_INFORMATION GIVEN:_
○ ○ ○
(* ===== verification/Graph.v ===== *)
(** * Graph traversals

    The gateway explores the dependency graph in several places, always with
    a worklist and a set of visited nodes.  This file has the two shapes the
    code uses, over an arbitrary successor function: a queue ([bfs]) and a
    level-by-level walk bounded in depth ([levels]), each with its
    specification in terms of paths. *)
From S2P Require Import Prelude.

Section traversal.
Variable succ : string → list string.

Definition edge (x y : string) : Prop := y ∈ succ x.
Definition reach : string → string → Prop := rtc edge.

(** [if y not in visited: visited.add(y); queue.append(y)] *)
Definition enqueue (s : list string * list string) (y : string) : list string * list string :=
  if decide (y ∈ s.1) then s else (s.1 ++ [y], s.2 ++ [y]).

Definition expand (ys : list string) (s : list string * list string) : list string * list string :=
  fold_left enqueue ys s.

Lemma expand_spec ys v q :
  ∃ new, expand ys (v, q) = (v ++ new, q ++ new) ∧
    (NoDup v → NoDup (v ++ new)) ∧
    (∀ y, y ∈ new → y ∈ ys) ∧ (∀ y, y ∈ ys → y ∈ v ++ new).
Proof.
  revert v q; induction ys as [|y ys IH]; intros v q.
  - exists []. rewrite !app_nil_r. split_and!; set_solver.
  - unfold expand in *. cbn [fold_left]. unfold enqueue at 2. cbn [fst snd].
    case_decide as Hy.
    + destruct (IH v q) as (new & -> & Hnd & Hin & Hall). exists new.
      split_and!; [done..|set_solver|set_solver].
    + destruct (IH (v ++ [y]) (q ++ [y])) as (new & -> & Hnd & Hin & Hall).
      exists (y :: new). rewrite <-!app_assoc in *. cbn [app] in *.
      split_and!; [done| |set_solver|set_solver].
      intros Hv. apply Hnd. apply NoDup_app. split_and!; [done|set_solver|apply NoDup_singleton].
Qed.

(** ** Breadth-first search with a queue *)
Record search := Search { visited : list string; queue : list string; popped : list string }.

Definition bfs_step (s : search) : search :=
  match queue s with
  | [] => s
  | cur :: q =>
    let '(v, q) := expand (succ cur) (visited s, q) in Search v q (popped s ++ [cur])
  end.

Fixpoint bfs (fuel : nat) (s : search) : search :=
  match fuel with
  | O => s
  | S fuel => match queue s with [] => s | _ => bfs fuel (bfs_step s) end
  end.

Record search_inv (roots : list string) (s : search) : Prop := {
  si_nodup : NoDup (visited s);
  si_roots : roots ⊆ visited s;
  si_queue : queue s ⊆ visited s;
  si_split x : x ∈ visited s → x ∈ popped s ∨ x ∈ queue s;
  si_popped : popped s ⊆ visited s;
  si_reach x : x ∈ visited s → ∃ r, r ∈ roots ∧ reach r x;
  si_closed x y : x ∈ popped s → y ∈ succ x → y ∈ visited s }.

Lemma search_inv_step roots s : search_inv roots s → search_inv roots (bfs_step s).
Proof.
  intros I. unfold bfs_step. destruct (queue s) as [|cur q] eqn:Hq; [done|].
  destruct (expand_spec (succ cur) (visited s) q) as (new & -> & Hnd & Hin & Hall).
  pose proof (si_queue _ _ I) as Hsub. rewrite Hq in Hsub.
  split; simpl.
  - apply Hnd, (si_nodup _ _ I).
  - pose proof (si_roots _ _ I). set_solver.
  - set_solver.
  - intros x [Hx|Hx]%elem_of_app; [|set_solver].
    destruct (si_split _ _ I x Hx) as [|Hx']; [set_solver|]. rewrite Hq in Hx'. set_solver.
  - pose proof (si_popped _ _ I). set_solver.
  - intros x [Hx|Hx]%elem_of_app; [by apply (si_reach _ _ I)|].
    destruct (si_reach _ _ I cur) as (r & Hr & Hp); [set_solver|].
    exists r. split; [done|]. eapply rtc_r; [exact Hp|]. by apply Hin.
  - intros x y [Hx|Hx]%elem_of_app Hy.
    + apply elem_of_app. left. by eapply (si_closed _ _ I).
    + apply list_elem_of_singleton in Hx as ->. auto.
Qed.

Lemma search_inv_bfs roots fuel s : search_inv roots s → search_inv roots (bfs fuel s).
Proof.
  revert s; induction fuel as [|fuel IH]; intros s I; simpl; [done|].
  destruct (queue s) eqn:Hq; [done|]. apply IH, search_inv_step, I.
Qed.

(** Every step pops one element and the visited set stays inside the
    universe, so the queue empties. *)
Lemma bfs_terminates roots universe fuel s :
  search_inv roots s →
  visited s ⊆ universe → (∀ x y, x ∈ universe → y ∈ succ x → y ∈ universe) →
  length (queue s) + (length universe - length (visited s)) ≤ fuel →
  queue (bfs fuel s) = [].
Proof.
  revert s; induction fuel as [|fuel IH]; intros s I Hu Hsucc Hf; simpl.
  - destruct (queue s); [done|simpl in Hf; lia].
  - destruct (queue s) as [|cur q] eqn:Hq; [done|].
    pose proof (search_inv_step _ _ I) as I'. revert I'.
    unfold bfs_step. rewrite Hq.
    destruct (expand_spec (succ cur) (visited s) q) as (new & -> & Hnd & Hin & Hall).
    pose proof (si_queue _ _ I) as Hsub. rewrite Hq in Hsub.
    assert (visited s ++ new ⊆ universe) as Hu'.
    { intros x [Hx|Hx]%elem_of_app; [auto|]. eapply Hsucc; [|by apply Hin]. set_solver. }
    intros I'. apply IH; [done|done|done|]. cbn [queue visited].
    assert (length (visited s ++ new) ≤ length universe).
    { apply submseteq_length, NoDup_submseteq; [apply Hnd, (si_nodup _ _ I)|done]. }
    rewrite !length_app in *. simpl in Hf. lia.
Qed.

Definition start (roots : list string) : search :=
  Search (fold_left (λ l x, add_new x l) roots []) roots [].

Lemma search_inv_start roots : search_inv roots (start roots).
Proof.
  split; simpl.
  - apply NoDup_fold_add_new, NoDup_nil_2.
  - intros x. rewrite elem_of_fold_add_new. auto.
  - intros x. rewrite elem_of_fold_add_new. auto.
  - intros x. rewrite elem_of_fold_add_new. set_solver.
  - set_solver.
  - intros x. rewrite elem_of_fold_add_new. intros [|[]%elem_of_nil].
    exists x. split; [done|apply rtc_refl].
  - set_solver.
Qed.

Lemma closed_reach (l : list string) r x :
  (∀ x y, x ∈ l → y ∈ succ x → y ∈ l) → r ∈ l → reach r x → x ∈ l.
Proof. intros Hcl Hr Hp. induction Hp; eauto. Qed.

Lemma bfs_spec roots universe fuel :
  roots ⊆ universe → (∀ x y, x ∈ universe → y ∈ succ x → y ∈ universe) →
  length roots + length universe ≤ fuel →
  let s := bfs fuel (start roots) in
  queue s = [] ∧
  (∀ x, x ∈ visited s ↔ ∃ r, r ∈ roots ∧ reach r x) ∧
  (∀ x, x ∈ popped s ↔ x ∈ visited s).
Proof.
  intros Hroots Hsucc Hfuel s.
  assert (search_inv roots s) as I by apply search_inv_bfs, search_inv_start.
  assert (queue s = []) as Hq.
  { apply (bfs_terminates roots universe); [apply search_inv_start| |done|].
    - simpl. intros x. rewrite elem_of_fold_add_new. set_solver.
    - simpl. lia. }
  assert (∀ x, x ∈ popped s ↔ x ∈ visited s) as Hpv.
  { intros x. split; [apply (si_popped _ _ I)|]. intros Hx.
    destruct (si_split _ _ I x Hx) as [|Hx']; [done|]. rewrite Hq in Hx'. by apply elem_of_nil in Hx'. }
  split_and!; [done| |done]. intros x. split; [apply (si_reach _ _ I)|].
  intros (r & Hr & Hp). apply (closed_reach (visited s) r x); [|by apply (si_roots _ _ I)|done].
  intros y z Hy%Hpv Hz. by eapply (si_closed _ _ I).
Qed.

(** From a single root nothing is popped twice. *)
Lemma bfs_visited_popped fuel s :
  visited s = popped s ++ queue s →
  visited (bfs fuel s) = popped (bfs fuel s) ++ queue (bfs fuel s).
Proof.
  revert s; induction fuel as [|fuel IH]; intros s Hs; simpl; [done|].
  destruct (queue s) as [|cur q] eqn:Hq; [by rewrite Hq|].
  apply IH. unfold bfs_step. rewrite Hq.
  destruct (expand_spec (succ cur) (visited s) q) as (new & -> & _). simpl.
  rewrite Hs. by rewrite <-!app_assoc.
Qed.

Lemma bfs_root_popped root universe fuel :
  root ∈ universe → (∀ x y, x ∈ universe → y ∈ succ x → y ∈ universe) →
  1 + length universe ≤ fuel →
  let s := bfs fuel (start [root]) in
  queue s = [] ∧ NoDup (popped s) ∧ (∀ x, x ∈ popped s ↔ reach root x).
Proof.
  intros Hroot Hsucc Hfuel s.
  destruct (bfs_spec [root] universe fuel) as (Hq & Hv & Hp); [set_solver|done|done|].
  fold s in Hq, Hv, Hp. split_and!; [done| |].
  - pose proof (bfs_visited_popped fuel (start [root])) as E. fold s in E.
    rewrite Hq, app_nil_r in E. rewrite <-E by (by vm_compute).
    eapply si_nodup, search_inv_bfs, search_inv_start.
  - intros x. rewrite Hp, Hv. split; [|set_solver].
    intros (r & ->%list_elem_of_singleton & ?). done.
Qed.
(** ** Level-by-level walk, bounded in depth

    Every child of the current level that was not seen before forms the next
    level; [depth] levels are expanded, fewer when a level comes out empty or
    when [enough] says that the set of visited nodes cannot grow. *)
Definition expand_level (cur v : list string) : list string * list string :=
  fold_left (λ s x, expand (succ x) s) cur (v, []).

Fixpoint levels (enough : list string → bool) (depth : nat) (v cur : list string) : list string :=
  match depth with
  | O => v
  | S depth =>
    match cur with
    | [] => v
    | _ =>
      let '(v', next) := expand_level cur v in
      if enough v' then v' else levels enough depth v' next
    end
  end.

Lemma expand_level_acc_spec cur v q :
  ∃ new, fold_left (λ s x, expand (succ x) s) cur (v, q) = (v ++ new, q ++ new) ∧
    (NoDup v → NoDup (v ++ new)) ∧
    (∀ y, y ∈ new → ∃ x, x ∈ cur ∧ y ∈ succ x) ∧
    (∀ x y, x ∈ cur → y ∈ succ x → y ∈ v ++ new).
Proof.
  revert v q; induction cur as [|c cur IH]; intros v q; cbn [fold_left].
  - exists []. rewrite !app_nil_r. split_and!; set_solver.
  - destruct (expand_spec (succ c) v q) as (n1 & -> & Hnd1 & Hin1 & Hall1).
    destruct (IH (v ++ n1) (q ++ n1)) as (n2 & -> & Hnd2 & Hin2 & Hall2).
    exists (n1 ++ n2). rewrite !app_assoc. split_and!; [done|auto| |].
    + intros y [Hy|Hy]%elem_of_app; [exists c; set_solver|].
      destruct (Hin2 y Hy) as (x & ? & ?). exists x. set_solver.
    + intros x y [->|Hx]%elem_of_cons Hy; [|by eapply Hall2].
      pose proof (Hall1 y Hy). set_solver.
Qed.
○ ○ ○
_WORK REQUIRED:_
For this exercise, repeat exactly the lines of the data above from the one with "Lemma bfs_spec roots" down to the one with "assert (∀ x, x", both end lines included.

_RESPONSE TO THE TASK:_
Lemma bfs_spec roots universe fuel :
  roots ⊆ universe → (∀ x y, x ∈ universe → y ∈ succ x → y ∈ universe) →
  length roots + length universe ≤ fuel →
  let s := bfs fuel (start roots) in
  queue s = [] ∧
  (∀ x, x ∈ visited s ↔ ∃ r, r ∈ roots ∧ reach r x) ∧
  (∀ x, x ∈ popped s ↔ x ∈ visited s).
Proof.
  intros Hroots Hsucc Hfuel s.
  assert (search_inv roots s) as I by apply search_inv_bfs, search_inv_start.
  assert (queue s = []) as Hq.
  { apply (bfs_terminates roots universe); [apply search_inv_start| |done|].
    - simpl. intros x. rewrite elem_of_fold_add_new. set_solver.
    - simpl. lia. }
  assert (∀ x, x ∈ popped s ↔ x ∈ visited s) as Hpv.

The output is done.